# Why does light Ray bend in accelerating elevator but not..

1. Jan 29, 2016

### Snip3r

This may be a basic question but why does light ray bend in accelerating elevator but not in one with constant velocity. I know a frame of reference with constant velocity is indistinguishable from a stationary one from the inside but I feel like like somehow the light seems to know whether it's frame is stationary or accelerating. How is that possible? Thanks

2. Jan 29, 2016

### Staff: Mentor

If you look at things in an inertial frame, the light ray's path is straight; it's the accelerating elevator's path that is bent. A constant velocity elevator has a path that is straight from the standpoint of an inertial frame. (From the standpoint of the accelerating elevator, the constant velocity elevator's path is also bent, just like the light ray's.)

3. Jan 29, 2016

### A.T.

It's not stationary vs. accelerating but inertial vs. accelerating. Light doesn't know anything. We define those frames, where light rays don't bend etc. as "inertial", and the other frames as "accelerating".

4. Jan 29, 2016

### Snip3r

Are you saying that the path of the accelerating elevator itself is bent from inertial standpoint?

5. Jan 29, 2016

### Ibix

The elevator is moving in a straight line through space. However it is following a curved path through spacetime.

You can see this easily for the Newtonian limit. Assume the elevator is moving in the y direction. In some inertial frame, its y position is given by $y=y_0+ut+at^2$, where $y_0$ is its initial position, $u$ is its initial velocity and $a$ is its acceleration. The elevator is not moving in the x or z directions, so this is a straight line through space. However, remember that in relativity time is also a dimension. The elevator is moving in the t and y directions, and the relationship is a parabola, not a straight line. So this is a curve through spacetime.

The same principle holds in a full relativistic treatment, but the relationship between y and t is not so simple.

6. Jan 29, 2016

### _PJ_

The way I understand it is that:

Lighty travels in straight lines (null lines) since it travels with speed c, all pointsd ate shrunk to 0 distance (spatial) for its frame. Therefore, to preserve invariant speed, Time distance, for the light is stretched to infinity- a photon has "no notion of time passing" if you forgive the improper andthropomorphism.
This is evident from special relativity, and assumes flat spacetime.
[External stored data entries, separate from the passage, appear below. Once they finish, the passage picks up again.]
Lemma demo_world_reachable : reachable demo_world.
Proof.
  pose proof (reachable_opened 3) as H.
  pose proof (reachable_step _ _ H (Prepare _ None 10)) as H1. clear H. cbv in H1.
  pose proof (reachable_step _ _ H1 (Checkout _ 2)) as H2. clear H1. cbv in H2.
  pose proof (reachable_step _ _ H2 (CheckoutLatest _ 50)) as H3. clear H2. cbv in H3.
  epose proof (reachable_step _ _ H3 (WriteAnswer _ 0 _ 7 _)) as H4. clear H3.
  Unshelve. 3: { apply list_elem_of_here. } cbv in H4.
  pose proof (reachable_step _ _ H4 (Prepare _ None 60)) as H5. clear H4. cbv in H5.
  epose proof (reachable_step _ _ H5 (WriteAnswer _ 2 _ 8 _)) as H6. clear H5.
  Unshelve. 3: { apply list_elem_of_further, list_elem_of_here. } exact H6.
Qed.

Lemma freshness_timeline_witness :
  let hs := snapshot (freshness (handle demo_world)) (Some 5%Z) 90 in
  (∀ v, version (handle demo_world) = Some v →
     hs = mkHeaders (generation (freshness (handle demo_world))) None None None) ∧
  (version (handle demo_world) = None →
     h_min_version hs = maximum (writes (epoch demo_world) (log demo_world)) ∧
     h_min_read_version hs = maximum (reads (epoch demo_world) (log demo_world)) ∧
     h_min_timestamp hs =
       compute_min_timestamp (last (baselines (epoch demo_world) (log demo_world))) (Some 5%Z) 90) ∧
  (∀ e r, (e, r) ∈ requests demo_world → e ≠ epoch demo_world →
     (∀ v, observe_version r (freshness (handle demo_world)) v = freshness (handle demo_world) ∧
           track_write_version r (freshness (handle demo_world)) v = freshness (handle demo_world)) ∧
     ∀ value now, job_wait r (handle demo_world) value now = handle demo_world).
Proof. apply (freshness_timeline demo_world (Some 5%Z) 90 demo_world_reachable). by vm_compute. Defined.
(* ===== verification/Checkpoint.v ===== *)
(** * Checkpoints of the write path (rust/lancedb/src/table/checkpoint.rs and
      table/memwal_stats.rs)

    The statistics of the table shards, one request with its retries
    ([issue]), the poll loop ([drain_to_targets]) and the rounds of
    [checkpoint_memwal].  The node that owns the table is a parameter: the
    class [MemWal] gives what it answers to each request and how it changes
    while the client sleeps.  The poll loop has no bound in the code, so it
    takes fuel; the liveness theorem shows that against a node whose
    compaction makes progress some fuel is enough. *)

From S2P Require Import Prelude.

Module Checkpoint.

(** ** memwal_stats.rs *)

Record SsTableStats : Type := mkSsTable {
  generation : Z;
  sstable_bytes : Z;
  sstable_rows : option Z
}.

Record MemtableStats : Type := mkMemtable {
  memtable_generation : Z;
  memtable_rows : Z;
  memtable_bytes : Z;
  memtable_batches : Z;
  memtable_indexes : list string
}.

Record TableShardStats : Type := mkShard {
  shard_id : string;
  shard_status : string;
  writer_epoch : Z;
  manifest_version : Z;
  current_generation : Z;
  replay_after_wal_entry_position : Z;
  wal_entry_position_last_seen : Z;
  sstables : list SsTableStats;
  compacting : bool;
  memtables : option (list MemtableStats)
}.

Record MemWalStats : Type := mkStats { table_shards : list TableShardStats }.

(** [Iterator::max] *)
Fixpoint iter_max (l : list Z) : option Z :=
  match l with
  | [] => None
  | x :: l' => Some (match iter_max l' with None => x | Some m => Z.max x m end)
  end.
For accelerated (which is equivalent under gravity) motion, General Relativity defines the geometry of spacetime. The null lines are still always straight, but just in non-euclidean geometry. It is spacetime warping that determines the perceived path of light.
Spacetime is warped by energy - the change in gravitational potential in an elevator for example, warps spacetime in such a way that the light's straight path is along the curved geometry.

At least, that is what I believe is the case.

7. Jan 29, 2016

### Ibix

This is not correct. Light does not have a frame. If it did, then in this frame light would (by definition) be at rest and also (by definition) be travelling at 3x108ms-1. This is paradoxical. It is meaningless to attempt to describe how time and distance would appear to a photon.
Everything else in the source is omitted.